Eine knappe Stunde später erreichen wir Utö. Anders als gehofft. 20 Minuten in der Sauna des Vardshüs wärmen mich wieder auf. Wir sehen die glücklichen Gesichter der 119 Finisherteams. Wir gehören nicht dazu. Ich bin froh, dass wir es überhaupt so weit geschafft, dass wir dieses Verschwimmen überstanden habe. Aber wir hätten es ganz schaffen können, wir lagen gut im Rennen. Ich habe die Orientierung verloren. Zu wenig Energie? Zu wenig Kraft im Kopf? Doch zu wenig Training? Hab ich Julian die Möglichkeit zum Finish genommen, weil ich zu schwach war?

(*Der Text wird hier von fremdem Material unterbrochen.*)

(** ** Iteration: the body as the iteration book holds it *)

Lemma preproc_iter_nest_loop_unfold `{Platform} count ctx tok i n :
  preproc_iter_nest_loop (S count) ctx tok i n
  = if i <? cbook_groups_number (iteration ctx) then
      let '(_, tok, ctx) :=
        context_get_token_raw (with_it_i 0 (with_it_group i ctx)) tok in
      match token_match tok with
      | TOKEN_FOR_BEGIN => preproc_iter_nest_loop count ctx tok (i + 1) (n + 1)
      | TOKEN_FOR_END =>
          if n =? 0 then (i, false, ctx)
          else preproc_iter_nest_loop count ctx tok (i + 1) (n - 1)
      | _ => preproc_iter_nest_loop count ctx tok (i + 1) n
      end
    else (i, true, ctx).
Proof. reflexivity. Qed.

(** The raw reader on the first word of a group of the iteration book. *)
Lemma context_get_token_raw_group c tok pre l post :
  var_done c → groups (iteration c) = pre ++ l :: post → l ≠ [] →
  context_get_token_raw (with_it_i 0 (with_it_group (N.of_nat (length pre)) c)) tok
  = (TOKEN_STRING, snprintf_s (hd EmptyString l),
     with_it_i 1 (with_it_group (N.of_nat (length pre)) c)).
Proof.
  intros Hv Hg Hl. unfold context_get_token_raw.
  change (var_i (with_it_i 0 ?x) <? _) with (var_i c <? cbook_group_length (vars c) (var_group c)).
  rewrite Hv. cbn [it_i it_group iteration with_it_i with_it_group].
  assert (Hgroup : cbook_group (iteration c) (N.of_nat (length pre)) = l).
  { unfold cbook_group, lookupN. rewrite Hg, length_app. cbn [length].
    destruct (N.ltb_spec (N.of_nat (length pre)) (N.of_nat (length pre + S (length post))))
      as [_|?]; [|lia].
    by rewrite Nat2N.id, list_lookup_middle. }
  unfold cbook_group_length, cbook_word_in_group. rewrite Hgroup.
  destruct l as [|w l]; [done|]. cbn [length hd].
  destruct (N.ltb_spec 0 (N.of_nat (S (length l)))) as [_|?]; [|lia].
  unfold lookupN. cbn [length].
  destruct (N.ltb_spec 0 (N.of_nat (S (length l)))) as [_|?]; [|lia].
  reflexivity.
Qed.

Es hat eben doch nicht alles gepasst. Wir sind draussen. Eine grosse Chance vertan. Werde ich je die Möglichkeit haben, hier wieder einen Startplatz zu bekommen?

Es geht mir noch tagelang im Kopf rum, eher wochenlang. Ich bin bis jetzt noch nicht richtig fertig damit. Aber: wir haben trotz allem einen tollen Tag gehabt, es war eine „lifetime experience“ und wir haben eine wirklich gute Leistung abgelegt.

Und hallo??? Wir sind Teilnehmer der SwimRun World Championship gewesen, wir waren beim „Grossen Ö“ dabei!